PAISLEY, Scotland -- What started as a perfect day for Jennifer Jones ended with a great deal of hand-wringing on the part of the Canadians.
The Winnipeg skip shot 100% in Team Canada's 11-1 victory over China yesterday morning at the world women's curling championship but had little left to offer in the evening when the team got thumped 10-5 by Sweden.
At the end of the day, the Canadians found themselves starting to lag behind the leaders, having suffered their second blowout loss in as many days and still looking baffled by the inconsistent ice conditions.
"It definitely had a lot of ups and downs," Jones said of Day 3 at the Lagoon Leisure Centre. "We played well (yesterday) morning, came out flat (last night) and gave up a bad three in the first end and didn't really bounce back.
"We'll have to have a big day (today)."
Canada now sits fourth in the standings with a 4-2 record. The United States (Cassie Johnson) is first at 6-0, Sweden (Anette Norberg) is second at 5-0 and Norway (Dordi Nordby) is third at 5-1.

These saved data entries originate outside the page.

Lemma connect_ok now r name pid label exe uid fp : registry_ok r -> next_id r + 1 < 2 ^ 64 ->
  let '(r', res) := connect_with_facts now r name pid label exe uid fp in
  registry_ok r' /\ next_id r <= next_id r' <= next_id r + 1 /\
  match res with
  | Ok id => agents r !! id = None /\ (forall k a, agents r !! k = Some a -> ca_pid a <> pid) /\
             exists a, ca_pid a = pid /\ pa_id (ca_identity a) = id /\ agents r' = <[id := a]> (agents r)
  | Err _ => r' = r /\ exists k a, agents r !! k = Some a /\ ca_pid a = pid
  end.
Proof.
  intros Hr Hn. unfold connect_with_facts. pose proof (connected_spec r pid) as Hc.
  destruct (any _ _); [split; [done|]; split; [lia|]; split; [done|by apply Hc]|].
  assert (forall k a, agents r !! k = Some a -> ca_pid a <> pid) as Hp.
  { intros k a Hk Hp. assert (false = true) as E by (apply Hc; by exists k, a). done. }
  destruct (match identify _ _ with Some _ => _ | None => _ end) as [kind integration].
  pose proof (next_id_fresh _ Hr ltac:(lia)) as Hf. pose proof (rok_next _ Hr).
  rewrite wrapping_add_small by (unfold in_width; lia). split; [|split; [cbn; lia|split; [done|split; [done|]]]].
  - split; cbn; [apply Hr|lia|..].
    + intros k a. rewrite lookup_insert_Some. intros [[<- <-]|[Hne Hk]]; cbn.
      * split; [done|]. exists (next_id r). split; [lia|done].
      * destruct (rok_ids _ Hr _ _ Hk) as [? (n & ? & ?)]. split; [done|]. exists n. split; [lia|done].
    + intros k k' a a'. rewrite !lookup_insert_Some.
      intros [[<- <-]|[Hne Hk]] [[<- <-]|[Hne' Hk']] E; cbn in *; [done|..].
      * by destruct (Hp _ _ Hk').
      * by destruct (Hp _ _ Hk).
      * by eapply (rok_pids _ Hr).
  - eexists. split; [|split; [|reflexivity]]; done.
Qed.

Lemma disconnect_ok r id : registry_ok r -> registry_ok (disconnect r id).1 /\ next_id (disconnect r id).1 = next_id r.
Proof.
  intros Hr. unfold disconnect. destruct (agents r !! id) eqn:E; [|done]. cbn. split; [|done].
  split; cbn; [apply Hr|apply Hr|..].
  - intros k a [? Hk]%lookup_delete_Some. by apply Hr.
  - intros k k' a a' [? Hk]%lookup_delete_Some [? Hk']%lookup_delete_Some. by apply (rok_pids _ Hr).
Qed.

(** ** Restarts *)

Definition fresh_session (a : ConnectedAgent) : ConnectedAgent :=
  {| ca_identity := ca_identity a; ca_session := SessionTracker_new |}.

Lemma restored_lookup ps : NoDup (pa_id <$> ps) -> forall (m : gmap string ConnectedAgent) k,
  foldl (fun m p => <[pa_id p := {| ca_identity := p; ca_session := SessionTracker_new |}]> m) m ps !! k =
  match List.find (fun p => String.eqb (pa_id p) k) ps with
  | Some p => Some {| ca_identity := p; ca_session := SessionTracker_new |}
  | None => m !! k
  end.
Proof.
  induction ps as [|p ps IH]; intros Hn m k; [done|]. cbn in Hn. apply NoDup_cons in Hn as [Hp Hn].
  cbn [foldl List.find]. rewrite IH by done. destruct (String.eqb_spec (pa_id p) k) as [<-|Hne].
  - destruct (List.find _ ps) as [q|] eqn:E; [|by rewrite lookup_insert_eq].
    apply List.find_some in E as [Hin Hq%String.eqb_eq]. destruct Hp. rewrite <- Hq.
    by apply list_elem_of_fmap_2, list_elem_of_In.
  - by rewrite lookup_insert_ne.
Qed.

Lemma restart_agents r : registry_ok r -> agents (restore (snapshot r)) = fresh_session <$> agents r.
Proof.
  intros Hr. apply map_eq. intros k. unfold restore, snapshot. cbn [agents sn_agents].
  assert (pa_id <$> ((fun ka => ca_identity ka.2) <$> map_to_list (agents r)) = (map_to_list (agents r)).*1) as Ek.
  { rewrite <- list_fmap_compose. apply list_fmap_ext. intros i [j a] Hi%list_elem_of_lookup_2%elem_of_map_to_list.
    by apply (rok_ids _ Hr). }
  rewrite restored_lookup by (rewrite Ek; apply NoDup_fst_map_to_list). rewrite lookup_fmap, lookup_empty.
  destruct (List.find _ _) as [p|] eqn:E.
  - apply List.find_some in E as [Hin Hp%String.eqb_eq].
    apply list_elem_of_In, list_elem_of_fmap in Hin as ([j a] & -> & Hin%elem_of_map_to_list). cbn in *.
    destruct (rok_ids _ Hr _ _ Hin) as [Hi _]. assert (j = k) as -> by congruence. by rewrite Hin.
  - destruct (agents r !! k) as [a|] eqn:Ea; [|done]. exfalso.
    pose proof (List.find_none _ _ E (ca_identity a)) as Hn. cbn in Hn. rewrite (proj1 (rok_ids _ Hr _ _ Ea)) in Hn.
    rewrite String.eqb_refl in Hn. cut (true = false); [done|]. apply Hn.
    apply list_elem_of_In, list_elem_of_fmap. exists (k, a). split; [done|by apply elem_of_map_to_list].
Qed.

Lemma max_parsed_bound r : registry_ok r -> next_id r <= 2 ^ 64 ->
  0 <= max_parsed (sn_agents (snapshot r)) <= Z.max 0 (next_id r - 1).
Proof.
  intros Hr Hn. unfold max_parsed. cbn [snapshot sn_agents].
  assert (forall n, n ∈ omap parsed_id ((fun ka => ca_identity ka.2) <$> map_to_list (agents r)) ->
    0 <= n < next_id r) as Hb.
  { intros n (p & ([k a] & -> & Hin%elem_of_map_to_list)%list_elem_of_fmap & Hp)%list_elem_of_omap.
    change (parsed_id (ca_identity a) = Some n) in Hp.
    destruct (rok_ids _ Hr _ _ Hin) as [Hi (i & Hlt & ->)]. unfold parsed_id in Hp. rewrite Hi in Hp.
    change (strip_prefix "ag-" (agent_id i)) with (Some (show_hex04 i)) in Hp. cbn [mbind option_bind] in Hp.
    rewrite parse_hex04 in Hp by (unfold in_width; lia). simplify_eq. lia. }
  revert Hb. generalize (omap parsed_id ((fun ka => ca_identity ka.2) <$> map_to_list (agents r))).
  induction l as [|x l IH]; intros Hb; cbn [foldr]; [lia|].
  specialize (IH ltac:(intros; apply Hb; by right)). specialize (Hb x ltac:(left)). lia.
Qed.

Lemma restart_next r : registry_ok r -> 1 <= next_id r < 2 ^ 64 -> next_id (restore (snapshot r)) = next_id r.
Proof.
  intros Hr Hn. pose proof (max_parsed_bound r Hr ltac:(lia)).
  unfold restore. cbn [next_id]. change (sn_next_id (snapshot r)) with (next_id r).
  rewrite wrapping_add_small by (unfold in_width; lia). lia.
Qed.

Despite the big win over China -- an also-ran at best in this field -- Canada didn't look much like a world championship contender. They were badly outclassed by Sweden and still have games against the United States and Norway to come.

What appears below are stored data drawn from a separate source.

(* ===== verification/AgentManaged.v ===== *)
(** * AgentManaged: withholding a response for a managed agent
    (crates/agent/src/managed_agent_guard.rs)

    Before a response against a process, the agent asks whether the process is a
    connected AI agent at work on its own files.  The answer needs the registry
    of GuardRegistry.v, the live facts of /proc, which are arguments, and the
    path that was read.  Proved here: what a positive answer guarantees, and two
    gaps in it. *)

From Stdlib Require Import ZArith Lia Ascii String.
From stdpp Require Import prelude strings list gmap.
From S2P Require Import Prelude Text GuardThreats GuardRegistry.

Local Open Scope string_scope.
Local Open Scope list_scope.
Local Open Scope Z_scope.

(** ** Facts *)

Inductive ManagedAgentVerdict := Managed (agent_id name : string) | NotManaged.

Record ResolvedProcess := {
  rp_argv : list string;
  rp_exe_path : option string;
  rp_uid : option Z;
}.

(** The reading of /proc and of the owner of a file. *)
Class ProcResolver := {
  resolve : Z -> option ResolvedProcess;
  file_owner_uid : string -> option Z;
}.

Definition parse_status_uid (status : string) : option Z :=
  rest ← head (omap (strip_prefix "Uid:") (lines status));
  v ← head (split_whitespace rest);
  parse_uint 32 v.

(** ** Paths *)

Definition TRUSTED_EXE_ROOTS : list string := ["/usr/"; "/opt/"; "/snap/"; "/sbin/"; "/bin/"].
Definition TRUSTED_INTERPRETER_ROOTS : list string := ["/usr/"; "/bin/"; "/sbin/"; "/opt/"; "/snap/"].
Definition CREDENTIAL_SUBPATH_FRAGMENTS : list string :=
  ["/.ssh/"; "/.aws/"; "/.gnupg/"; "/.kube/"; "/.docker/"; "/.config/gcloud/"; "/.config/gh/"; "/.netrc";
   "/.npmrc"; "/.pypirc"; "/.git-credentials"].
Definition UNTRUSTED_EXE_ROOTS : list string := ["/tmp/"; "/dev/shm/"; "/var/tmp/"; "/run/shm/"].

Definition in_roots (roots : list string) (path : string) : bool := any (fun r => starts_with r path) roots.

"We're going to have to play better, but we'll get there," said Jones, who is supported by Cathy Overton-Clapham, Jill Officer and Cathy Gauthier. "I can guarantee it."
Jones shot just 46% against Sweden, while Norberg shot 83%, and the Canadians had difficulty getting any rocks to move on a sheet of ice that is straighter than some of the others in the arena.
"Bad ice is definitely an equalizer but no excuses, we just have to play better and that's the bottom line," Jones said. "The ice is inconsistent and it's like you are playing a new bonspiel every game, so it's hard to be consistent out there, but we have to do it."
The United States beat Japan 12-1 and Russia 5-4 yesterday to take over top spot, while the Swedes also topped China 7-6. Norway had an 8-7 win over Scotland and a 9-2 victory over Finland.
All of those teams appeared to be heating up as the playoffs approach, but Canada seems as likely to put in a stinker as a gem every time out.
"It's frustrating as a team that works so hard at the game to come here and find it so hard to play well," Gauthier said. "(Last night) there was no excuse. We struggled with weight, we struggled with throwing the rock well, we struggled with where the broom should be, and at the end of the day the other team made a whole lot more shots than we did, and they won."
Canada has a good chance to get back on track today with games against Japan and Denmark.